Cyclobenzaprine hydrochloride is used to treat muscle spasms brought on by acute, uncomfortable musculoskeletal diseases. The primary objective of this work is to develop accurate, quick and precise HPLC method for Cyclobenzaprine hydrochloride. The method used is a Central Composite Design to get exact data for the procedure. Various parameters were used to validate and to develop method. The optimized model for the analysis of Cyclobenzaprine Hydrochloride was found to have an area 8.3239. This optimization was done on the C18 analytical column(Agilent) with mobile phase as methanol: 0.01 % Orthophosphoric acid (61:39 v/v) and a flow rate maintain was 0.9 ml/min with a detection wavelength of 224 nm.
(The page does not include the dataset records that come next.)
(** the in-place loops of [addtogroup] and [removefromgroup] implement
    insertion into and removal from a sorted list.  The insertion needs a word
    behind the array, whatever it holds, and leaves the block without one.  The
    removal is exact when the word behind the array is not the id looked for;
    it leaves the block when there is no such word and every member is
    smaller. *)
Theorem pts_array_loops l slack x :
  Z.of_nat (length l) < 2^32 ->
  (array_insert (da_load l slack) x ≫= da_unload) =
    (if decide (slack = []) then None else Some (insert_sorted x l)) /\
  (head slack <> Some x ->
   if decide (scan_outside x l slack) then array_remove (da_load l slack) x = None
   else exists ra, array_remove (da_load l slack) x = Some ra /\
     (ra ≫= da_unload) = remove_sorted x l /\ (ra = None <-> remove_sorted x l = None)).
Proof.
  intros Hl. split.
  - rewrite array_insert_spec. by destruct slack.
  - intros Hs. pose proof (array_remove_spec l slack x Hs Hl) as Hr.
    case_decide; [done|]. destruct Hr as (ra & -> & Hra). exists ra.
    split; [done|]. destruct ra as [a|]; [|naive_solver].
    destruct Hra as (l' & Ha & ->). simpl. naive_solver.
Qed.

(** the words after the arrays decide when the ids are absent: when every
    group of [u] is smaller than [g], every member of [g] is smaller than [u],
    and the words behind the two arrays equal [g] and [u], [removefromgroup]
    answers 0 and drops the last, unrelated member of both lists instead of
    reporting that there is nothing to remove. *)
Theorem pts_remove_reads_past_end st u g eu eg lu yu lg yg sl1 sl2 :
  pt_ok st -> encoder_room -> is_int32 u -> is_int32 g -> u <> g ->
  entry_at st u = Some eu -> entry_at st g = Some eg ->
  d_entries eu = lu ++ [yu] -> d_entries eg = lg ++ [yg] ->
  Forall (fun z => z < g) (lu ++ [yu]) -> Forall (fun z => z < u) (lg ++ [yg]) ->
  Z.of_nat (length lu) < 4900 -> Z.of_nat (length lg) < 4900 ->
  exists st', removefromgroup st (g :: sl1, u :: sl2) u g = Some (0, st') /\
    entries_at st' u = lu /\ entries_at st' g = lg.
Proof.
  intros Hok Hroom Hu Hg Hne Heu Heg Hlu Hlg Hau Hag Hnu Hng.
  destruct (store_pair_total st u g eu eg lu lg) as [st' Hs]; [done..|lia|lia|].
  exists st'. split.
  - unfold removefromgroup. rewrite !get_disk_entry_spec, Heu, Heg by done.
    cbn [mbind option_bind fst snd]. rewrite Hlu, Hlg.
    destruct (array_remove_past_end lu yu g sl1 Hau) as (ua & -> & Hua); [lia|].
    destruct (array_remove_past_end lg yg u sl2 Hag) as (ga & -> & Hga); [lia|].
    cbn [mbind option_bind]. by rewrite Hua, Hga.
  - apply (store_pair_ok st u g eu eg) in Hs as (_ & _ & _ & _ & He); try done.
    unfold entries_at. rewrite !He, Heu, Heg by done. unfold pair_update. simpl.
    by rewrite (decide_False (P := u = g)), !(decide_True (P := _ = _)) by done.
Qed.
With the use of a correlation coefficient (r2=0.999), the linearity of Cyclobenzaprine hydrochloride in the 5–25 ug/ml range was determined. The accuracy values were discovered to fall between 99.86 and 100.71%. While the robustness was shown to be less than 0.06 for flow rate and for wavelength was 0.09 % RSD, also the intraday and interday precision were determined to be under 0.28 and 0.29 % RSD. The most effective approach for analysing Cyclobenzaprine hydrochloride is the one that has been presented. The development and validation of the HPLC technique for Cyclobenzaprine hydrochloride were assessed.